Mikael Jasin at WCC Boston 2019

“I’d wake up around 4, go for a run, and then go to the roastery to train. Then I’d do my ‘day job’ before going back to the roastery in the late afternoon to train/taste coffee/rehearse my routine until 10 pm. I’m a slow learner, so I needed those long hours to make things click in my head.”

Now with no competition to drive him out of bed, Mikael gets up at a more leisurely (but still crazily early) time of 5 am.

With several championships under his belt, Mikael is far from the nervous and shy barista that joined his first competition in 2015. But he encourages anyone who is thinking about competing to just “go for it. You’ll make some really good friends along the way, and even though it is not an easy road, you’ll benefit so much from it.” Another point to consider is to think about the reason for competing. “Some people have no idea why they want to compete,” laughs Mikael.

“Many champions do not compete to win. They compete to test themselves, to learn… my reason is to represent Indonesian coffee culture. When I am on that stage, I represent the coffee farmers, the producers, the baristas in my homeland, every single customer who walks into a coffee shop in Indonesia. That is my reason.”

Mikael Jasin at training seminar

Mikael’s advice for young baristas who see a future for themselves in coffee is to stay behind the bar and continue the daily practice of perfecting their brewing skills. “So many skills can only be learned from being behind the bar,” Mikael emphasises. “For me, I spent 5 years behind the bar in Melbourne, and that ingrained all those movements into my muscle memory.
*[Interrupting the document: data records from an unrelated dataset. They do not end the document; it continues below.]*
Lemma basename_is_suffix (p : string) :
  exists dir,
    p = dir ++ Py.basename p
    /\ (dir = EmptyString \/ exists d, dir = d ++ "/").
Proof.
  induction p as [|c p (dir & Hp & Hd)].
  - exists EmptyString. split; [reflexivity | now left].
  - cbn [Py.basename]. destruct (Py.has_slash (String c p)) eqn:E.
    + exists (String c dir). split; [cbn; now rewrite <- Hp|]. right.
      destruct Hd as [-> | [d ->]].
      * cbn in Hp. cbn [Py.has_slash] in E. rewrite Hp in E.
        rewrite basename_no_slash, orb_false_r in E.
        apply Ascii.eqb_eq in E. subst c. now exists EmptyString.
      * now exists (String c d).
    + exists EmptyString. split; [reflexivity | now left].
Qed.

(** X14.  [upload_file] sends one part, named [file], whose filename is
    the last component of the path: it holds no slash, and the path is a
    directory prefix (empty, or ending in a slash) followed by it.  The
    part carries the bytes read from the file. *)
Theorem upload_sends_last_path_component (self : t) (path content : string)
    (md : option (list (string * json))) :
  exists name dir,
    files (upload_request self path content md)
    = [("file", (name, content))]
    /\ Py.has_slash name = false
    /\ path = dir ++ name
    /\ (dir = EmptyString \/ exists d, dir = d ++ "/").
Proof.
  destruct (basename_is_suffix path) as (dir & Hp & Hd).
  exists (Py.basename path), dir. repeat split; try assumption.
  apply basename_no_slash.
Qed.
(** * TaskManager: a shallow embedding of [final_project/todo.py]

    The development follows the layout of the Python module:
    - [Str]: the few [str] methods the program calls ([lower], [strip],
      the [in] substring test);
    - [DT]: naive [datetime] values, as a day ordinal and the microseconds
      elapsed since midnight, with the calendar arithmetic of the standard
      [datetime] module and the part of [strptime] that the three formats of
      [parse_due] exercise;
    - the class [Task], the process state (the list held by the store, the
      class attribute [Task._id_counter], the data file) and a state and
      exception monad for the methods of the class [Tasks];
    - [_sort_open], [_fmt_due], [parse_due] and [main], the latter from the
      namespace of the argument parser on and without the layout of what it
      prints;
    - the theorems, one block per property. *)

From Stdlib Require Import ZArith List Bool Lia Ascii String.
From Stdlib Require Import Sorting.Permutation Sorting.Sorted.
Import ListNotations.

Local Open Scope Z_scope.

(* ================================================================== *)
(** * Strings *)

(** Python strings are modelled by [string], one [ascii] per code point, so
    the model covers the code points below 256.  On that range the functions
    below agree with [str.lower], [str.isspace] and [str.strip] of CPython. *)
Module Str.

Definition code (c : ascii) : Z := Z.of_N (N_of_ascii c).

Definition chr (z : Z) : ascii := ascii_of_N (Z.to_N z).

(** [c.lower()]: the letters A-Z and the Latin-1 capitals U+00C0-U+00DE
    (U+00D7, the multiplication sign, excepted) move 32 code points up. *)
Definition lower_char (c : ascii) : ascii :=
  let n := code c in
  if ((65 <=? n) && (n <=? 90))
     || ((192 <=? n) && (n <=? 222) && negb (n =? 215))
  then chr (n + 32) else c.

Fixpoint lower (s : string) : string :=
  match s with
  | EmptyString => EmptyString
  | String c r => String (lower_char c) (lower r)
  end.

(** [c.isspace()]. *)
Definition isspace (c : ascii) : bool :=
  let n := code c in
  ((9 <=? n) && (n <=? 13)) || ((28 <=? n) && (n <=? 32))
  || (n =? 133) || (n =? 160).

Fixpoint lstrip (s : string) : string :=
  match s with
  | EmptyString => EmptyString
  | String c r => if isspace c then lstrip r else s
  end.

Definition is_empty (s : string) : bool :=
  match s with EmptyString => true | _ => false end.

Fixpoint rstrip (s : string) : string :=
  match s with
  | EmptyString => EmptyString
  | String c r =>
      let r' := rstrip r in
      if isspace c && is_empty r' then EmptyString else String c r'
  end.

Definition strip (s : string) : string := rstrip (lstrip s).

(** [s in t] on strings: [s] occurs in [t] as a contiguous substring. *)
Fixpoint contains (s t : string) : bool :=
  String.prefix s t
  || match t with
     | EmptyString => false
     | String _ r => contains s r
     end.

(** [x in (a, b, ...)] for a tuple or list of strings. *)
Definition mem (x : string) (l : list string) : bool :=
  existsb (String.eqb x) l.

(** [l.index(x)]; [None] stands for the [ValueError] of a missing item. *)
Fixpoint index (x : string) (l : list string) : option Z :=
  match l with
  | [] => None
  | y :: r => if String.eqb y x then Some 0
              else option_map Z.succ (index x r)
  end.

(** [c.isdigit()] on one character: 0-9 and the superscripts U+00B2,
    U+00B3, U+00B9. *)
Definition isdigit_char (c : ascii) : bool :=
  let n := code c in
  ((48 <=? n) && (n <=? 57)) || (n =? 178) || (n =? 179) || (n =? 185).

Fixpoint all_chars (p : ascii -> bool) (s : string) : bool :=
  match s with
  | EmptyString => true
  | String c r => p c && all_chars p r
  end.

(** [str(n)] for an integer, as an f-string prints it: decimal digits, a
    minus sign in front of a negative number.  [fuel] bounds the number of
    digits. *)
Fixpoint digits (fuel : nat) (n : Z) (acc : string) : string :=
  match fuel with
  | O => acc
  | S fuel' =>
      let acc' := String (chr (48 + n mod 10)) acc in
      if n <? 10 then acc' else digits fuel' (n / 10) acc'
  end.

Definition of_int (n : Z) : string :=
  if n <? 0 then String (chr 45) (digits (S (Z.to_nat (- n))) (- n) "")
  else digits (S (Z.to_nat n)) n "".

(** [s.isdigit()]: at least one character, and digits only. *)
Definition isdigit (s : string) : bool :=
  negb (is_empty s) && all_chars isdigit_char s.

End Str.

(* ================================================================== *)
(** * Naive datetimes *)

Module DT.

(** A naive [datetime]: [ordinal] is [toordinal()] (day 1 is 0001-01-01), and
    [micros] the microseconds since midnight.  Day ordinals are not capped at
    9999-12-31: the [OverflowError] of the library on the last days of year
    9999 is outside the model. *)
Record datetime : Type := mkDT { ordinal : Z; micros : Z }.

Definition eqb (a b : datetime) : bool :=
  (ordinal a =? ordinal b) && (micros a =? micros b).

(** [a <= b] and [a < b] on naive datetimes, lexicographic on (day, time). *)
Definition leb (a b : datetime) : bool :=
  (ordinal a <? ordinal b)
  || ((ordinal a =? ordinal b) && (micros a <=? micros b)).

Definition ltb (a b : datetime) : bool :=
  (ordinal a <? ordinal b)
  || ((ordinal a =? ordinal b) && (micros a <? micros b)).

(** [d.weekday()]: Monday is 0; day 1 was a Monday. *)
Definition weekday (d : datetime) : Z := (ordinal d + 6) mod 7.

(** [d + timedelta(days=k)]. *)
Definition add_days (d : datetime) (k : Z) : datetime :=
  mkDT (ordinal d + k) (micros d).
(** * Order-picking report generator (energy-spectrum/Test1)

    A shallow embedding of the variants of [cmd/main.go] kept in the
    repository, with the properties its specification states about them:

    - [Main]     : [src/cmd/main.go], batch loading, racks keyed by name;
    - [ByRackID] : [src/unnamed/part_000], batch loading, racks keyed by ID;
    - [PerItem]  : [src/unnamed/part_001], one store lookup per line item.

    ([src/unnamed/part_002] is [PerItem] with every step written inside
    [solve]; no property below is about it.)

    Go's runtime and library functions the program calls ([strings.Split],
    [strconv.ParseInt], [sort.Strings], [fmt.Printf] verbs, string slicing,
    [range] over a map) are modelled in [Go]. *)

From Stdlib Require Import ZArith String Ascii List Lia DecimalString.
From stdpp Require Import base option list gmap strings sorting.

Open Scope string_scope.
Open Scope Z_scope.

(** ** The part of Go the program relies on *)

Module Go.

(** Go's [error] values are only ever printed by the program. *)
Definition error := string.

(** A call returning [(T, error)]. *)
Inductive result (A : Type) : Type :=
| Ok (a : A)
| Err (e : error).
Arguments Ok {A} a.
Arguments Err {A} e.

(** [strings.Split(s, sep)] for a one-byte separator: the pieces of [s]
    between the separators; never empty, [Split "" sep = [""]]. *)
Fixpoint Split (s : string) (sep : ascii) : list string :=
  match s with
  | EmptyString => [EmptyString]
  | String c rest =>
      if Ascii.eqb c sep then EmptyString :: Split rest sep
      else match Split rest sep with
           | tok :: toks => String c tok :: toks
           | [] => [String c EmptyString]
           end
  end.

(** [strconv.NumError.Err]: the two failures of a base-10 parse. *)
Inductive NumError : Type := ErrSyntax | ErrRange.

Definition maxUint64 : Z := 18446744073709551615.
Definition uint64 (z : Z) : Z := z mod 2 ^ 64.

Definition byte_of (c : ascii) : Z := Z.of_N (N_of_ascii c).

(** [lower(c)] of strconv: [c | ('x' - 'X')]. *)
Definition lower (c : Z) : Z := Z.lor c 32.

(** The digit switch of [ParseUint]'s loop ([base != 0], so an underscore
    falls to the default case). [None] is the [default:] branch. *)
Definition digit_val (c : ascii) : option Z :=
  let b := byte_of c in
  if (48 <=? b) && (b <=? 57) then Some (b - 48)
  else if (97 <=? lower b) && (lower b <=? 122) then Some (lower b - 97 + 10)
  else None.

(** The loop of [strconv.ParseUint(s, 10, 64)] over the bytes of [s], with
    [n] the value accumulated so far; [cutoff = maxUint64/10 + 1]. *)
Fixpoint ParseUint_loop (s : string) (n : Z) : Z * option NumError :=
  match s with
  | EmptyString => (n, None)
  | String c rest =>
      match digit_val c with
      | None => (0, Some ErrSyntax)
      | Some d =>
          if 10 <=? d then (0, Some ErrSyntax)
          else if maxUint64 / 10 + 1 <=? n then (maxUint64, Some ErrRange)
          else
            let n10 := uint64 (n * 10) in
            let n1 := uint64 (n10 + d) in
            if (n1 <? n10) || (maxUint64 <? n1) then (maxUint64, Some ErrRange)
            else ParseUint_loop rest n1
      end
  end.

Definition ParseUint (s : string) : Z * option NumError :=
  match s with
  | EmptyString => (0, Some ErrSyntax)
  | _ => ParseUint_loop s 0
  end.

(** [strconv.ParseInt(s, 10, 64)]: sign, then [ParseUint], then the range
    check against [cutoff = 1 << 63]. *)
Definition ParseInt (s : string) : Z * option NumError :=
  match s with
  | EmptyString => (0, Some ErrSyntax)
  | String c rest =>
      let neg := Ascii.eqb c "-" in
      let body := if Ascii.eqb c "+" || neg then rest else s in
      match ParseUint body with
      | (_, Some ErrSyntax) => (0, Some ErrSyntax)
      | (un, _) =>
          let cutoff := 2 ^ 63 in
          if negb neg && (cutoff <=? un) then (cutoff - 1, Some ErrRange)
          else if neg && (cutoff <? un) then (- cutoff, Some ErrRange)
          else (if neg then - un else un, None)
      end
  end.

(** The tokens that spell a decimal integer: an optional sign followed by
    at least one digit, and nothing else. *)
Definition is_digit (c : ascii) : bool :=
  (48 <=? byte_of c) && (byte_of c <=? 57).

Fixpoint all_digits (s : string) : bool :=
  match s with
  | EmptyString => true
  | String c rest => is_digit c && all_digits rest
  end.

Definition digits (s : string) : bool :=
  match s with
  | EmptyString => false
  | _ => all_digits s
  end.

Definition numeric (tok : string) : bool :=
  match tok with
  | EmptyString => false
  | String c rest =>
      if Ascii.eqb c "+" || Ascii.eqb c "-" then digits rest else digits tok
  end.

(** The number spelled by the digits a string starts with, continuing
    from [n], and what follows these digits. *)
Fixpoint dec_value (s : string) (n : Z) : Z :=
  match s with
  | EmptyString => n
  | String c rest =>
      if is_digit c then dec_value rest (n * 10 + (byte_of c - 48)) else n
  end.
I didn’t have to think about it anymore. I could not have been at a level to be able to compete without all those years. You HAVE to put the time in.”

And where to after that? Mikael advises that it is time to “move up the chain.”.

“If you are a barista and you have stayed in the coffee business for longer than two years, you are obviously passionate about coffee. And it’s likely not the money that interests you,”

thinks Mikael. “So if you look at all the barista champions, there are so many different routes that you can take – when you are behind the bar, you can get to figure out what you want to – run a coffee shop, get into coffee roasting and training, the world is your oyster.”

“If you look at some of the Worlds’ (World Barista Championships) competitors, they are a diverse lot. Some are cafe owners and coffee roasting producers, like Sasa Sestic and Charles Babinski. Some have chosen to go into coffee bean buying, like Charlotte Malaval,” points out Mikael.

In the midst of his busy day, Mikael fuels himself, usually with a filter coffee. “It’s harder to stuff up with a manual brew. They still taste good. But stuff up an espresso, and it’s horrible!” He uses a Lili dripper to brew his coffee or sometimes a v60. “It’s hard to go bad with a single-origin Ethiopian coffee. It’s a safe bet. Sometimes, all I want to do is drink coffee, man.”

And the first cup of specialty coffee that rocked his world?
“Oh, it was a natural processed Ethiopian Guji. It tasted like strawberries. That was the first time coffee didn’t taste like coffee for me. It was thick, luscious, juicy, just like a strawberry!”